This past week I started to do one of my annual fall cleaning jobs in the west living room before winter sets in. First I had to remove some of the furniture and small scatter rugs that cover the large oriental rug so I could give it a real good cleaning and vacuum it to remove all the small particles that had been tracked in during the summer. Then I polished and dusted all the furniture before I moved it back into the west living room. Then I took all the scatter rugs outdoors and shook them and then vacuumed them and replaced them in the right location in the west living room.
There is a lot of history in these scatter rugs that were hooked by local people right here in the Damariscotta area, as well as the braided rugs that were made right here also.
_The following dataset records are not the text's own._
Lemma forward_moves b it n : good_buffer b -> points_to b it -> _exceeded it = false -> let i := index_in (_bounds it) (cell_pos it) in
  if i + Z.of_nat n <? cells_of (_bounds it) then returns (move_forward_by (avx2 P) (uninitialised P) (rowSize P) n it) b (moved_to b it (nth_cell (_bounds it) (i + Z.of_nat n)) false)
  else move_forward_by (avx2 P) (uninitialised P) (rowSize P) n it b = (b, Returned (with_exceeded true it)).
Proof.
  intros Hg Hp He i. pose proof Hp as [Hcol Hlin Hin (r & Hl & Hr & Hv & Ho & Hs)]. destruct (line_some b (point.y (cell_pos it)) Hg) as (r' & Hl' & Hrg & Hcc). rewrite Hl in Hl'. injection Hl' as <-.
  destruct (index_nth _ _ Hin) as [Hi Ep]. fold i in Hi, Ep. assert (1 <= Viewport.Width (_bounds it)) as Hw by (unfold in_viewport in Hin; unfold Viewport.Width; viewport; lia).
  unfold move_forward_by. pose proof (move_cells_ok (_bounds it) n Hw i Hi) as Hm. rewrite <- Ep in Hm. rewrite He, Hm. destruct (Z.ltb_spec (i + Z.of_nat n) (cells_of (_bounds it))) as [Hlt|Hge]; [|done].
  destruct (nth_cell_in (_bounds it) (i + Z.of_nat n) Hw ltac:(lia)) as [Hin' _]. set (p := nth_cell (_bounds it) (i + Z.of_nat n)) in *.
  assert (0 <= point.x p < _width b) as Hx by (unfold in_viewport in Hin'; lia). destruct (Z.eqb_spec (point.y p) (point.y (cell_pos it))) as [Ey|Ey].
  - destruct (attr_advance_ok b (_pRow it) r (_attrIter it) (point.x p - point.x (cell_pos it)) Hr Hrg Hv ltac:(lia)) as (j & Ej & Hj & Hoj).
    apply returns_bind. exists b, j. split; [exact Ej|]. destruct (generated b b it (_pRow it) r j p false (alike_refl b Hg) Hp Hin' Hr ltac:(by rewrite Ey) Hrg Hcc Hj ltac:(lia) (_view it)) as (view' & Eg & Hmv).
    unfold _GenerateView, mbind, comp_bind in Eg. cbn [_pRow _attrIter cell_pos] in Eg. destruct (generate_view (_pRow it) j (point.x p) b) as [b2 [cell| | |]] eqn:E; try done. injection Eg as -> ->.
    apply returns_bind. exists b, view'. split; [exact E|]. apply returns_ret. rewrite <- Ey. by destruct p.
  - apply returns_bind. apply (get_row_rule b (point.y p)); [done|]. intros b1 slot r1 Ha Hr1 Hl1 Hrg1 Hcc1. apply returns_bind. exists b1, (begin_ (_attr r1)).
    split; [unfold AttrBegin, with_text, row_at, mbind, comp_bind; by rewrite Hr1|]. destruct (begin_valid 16 (_attr r1) (good_attr r1 Hrg1)) as [Hb0 Hb1].
    destruct (attr_advance_ok b1 slot r1 (begin_ (_attr r1)) (point.x p) Hr1 Hrg1 Hb0 ltac:(lia)) as (j & Ej & Hj & Hoj). apply returns_bind. exists b1, j. split; [exact Ej|].
    destruct (generated b b1 it slot r1 j p false Ha Hp Hin' Hr1 Hl1 Hrg1 Hcc1 Hj ltac:(lia) (_view it)) as (view' & Eg & Hmv). exists b1. eexists. split; [|exact Hmv]. destruct p; exact Eg.
Qed.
I would like to tell you some of the local history of these braided rugs, as well as that of some of the hooked rugs made right here in the Damariscotta area, by our home.
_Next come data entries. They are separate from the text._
(** The mark of a line moves to the new row at once. Beyond the height of the new buffer
    the row is then reset for its text, and the mark is lost. *)
Definition prompt_mark : option ScrollbarData := Some (mkScrollbarData MarkPrompt None None).
Definition marked_line : TextBuffer CodepointWidthDetector :=
  at_cursor 0 2 (after (SetScrollbarData_at true (fun _ => 0) sample_size prompt_mark 2) (after (write 2 "xy") (after (write 1 "cdef") (after (write 0 "ab") (sample_buffer 4 3))))).
Definition marks_of (b : TextBuffer CodepointWidthDetector) : list (option ScrollbarData) :=
  map (fun y => r ← line true (fun _ => 0) sample_size b (Z.of_nat y); _promptData r) (seq 0 (Z.to_nat (_height b))).
Lemma reflow_loses_mark :
  let same := (fst (reflowed 12 marked_line (sample_buffer 4 3))).2 in let narrow := (fst (reflowed 12 marked_line (sample_buffer 3 3))).2 in
  marks_of marked_line = [None; None; prompt_mark] /\ marks_of same = [None; None; prompt_mark] /\
  texts narrow = [Some (wide "cde"); Some (wide "f  "); Some (wide "xy ")] /\ marks_of narrow = [None; None; None].
Proof. vm_compute. split_and!; reflexivity. Qed.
When I was a young schoolboy, my folks were very close friends of Mr. Ernest Morvin and his wife, Dot.
Their home was just where you enter the Back Meadow Road off Main Street. The house stood on land that is now the location of the Damariscotta Bank & Trust. The two hooked rugs which I show you in this column are of a clipper ship and a large buck jumping over a fence and were made and hooked by Mr. Ernest Morvin in 1947, right in his home.
My parents used to play cards at the Morvin home on different Saturday nights. Mr. Morvin would always show my parents and myself some of the rugs he was in the process of hooking. He was very good at hooking these beautiful rugs over the years. As I have stated before, he used to take me rabbit hunting as a young boy out in the Back Meadow area. He had a well-trained rabbit hound. Mr. Morvin died early in life of a brain cancer and his wife still lived in their home for a number of years.
When Dot decided to sell her home and move into an apartment, Marjorie and I decided to buy all of Mr. Morvin’s hooked rugs because they meant so much to the both of us.
My wife, Marjorie, used to go snowshoeing with Dot in the Back Meadow area. We even bought their snowshoes and a 5-horse outboard motor. I used this outboard for a number of years.
I recall driving up along the section of Main Street with my parents to the Ralph Keene farm and in the summertime you would see all kinds of hooked or braided rugs displayed for sale by the roadsides in front of people’s homes. Many of the people made some extra money making and selling rugs.
My wife’s mother used to braid rugs over the winter months and we still have some. Our neighbor across the street, Mrs. Mattie Hitchcock, also made different kinds of hooked as well as braided rugs to sell for extra income on their farm and I also have a few of these rugs. These women were always looking for wool dresses to cut up into strips to make their braided rugs from.
These same women, Mattie, Kathleen, and Madelene, made beautiful braided chair seat covers of many different colors as well. People still use these covers today to protect their chair seats.
I also learned to braid and made a number of wool braided rugs. Back in the 1970s, Marjorie and I would often drive up to the woolen mills here in Maine and buy odds and ends of wool cloth and bring them home and cut them into 1 1/2-inch strips and baste them and braid them into rugs.
I truly have to say I enjoyed making these braided rugs over the long winter months.
Marjorie had no problem selling them in her shop in the summertime. I even braided small chair seats and sold them in sets of six each and they also sold very well.
Many people use these beautiful hand-hooked rugs as wall hangings, saying they are too beautiful to walk on.
One time Marjorie and I went to a woolen mill and picked out beautiful wool remnants of cloth, which you could buy at a real good price. When we got home, Marjorie’s mother, Kathleen, looked over all the cloth and took some out and said she would make Marjorie a real nice wool pleated skirt, which she did. It takes a lot of extra cloth to make a pleated skirt and everyone who saw it said how beautiful it was and what a fine seamstress Kathleen was. Just wonderful memories of past years.
After cleaning these rugs, I thought to myself that I might braid a rug or two this winter. I still have a cedar chest partially full of nice wool cloth. This would keep my mind active and pass the time. There is not much to watch on TV today. My hands are still in good shape and I have no arthritis in my joints yet.
I recall another close neighbor who lived next to where I live today. Her name was Mrs. Madelene Hopkins. She was a schoolteacher in Damariscotta for 40-some years. Her mother, Mrs. Sidelinger, lived with Madelene for the last year of her life. In the summer months, when not at school teaching, she ran an antique shop called Ye Old Antique Shop next to her home. Their home and shop was on the land that is now the location of the Damariscotta Bank & Trust here at the intersection of Back Meadow Road and Main Street. Madelene and her mother made beautiful braided rugs in their spare time and sold them in their antique shop.
Mrs. Sidelinger made my wife, Marjorie, a beautiful hooked rug as a birthday gift on her 25th birthday back in 1955. This hooked rug is still in the hallway at the base of the stairs going up to the second floor. All these people who made these hooked and braided rugs have passed on, but have left beautiful items for all of us to remember them by.
Stay safe, wear your mask, and keep a safe distance.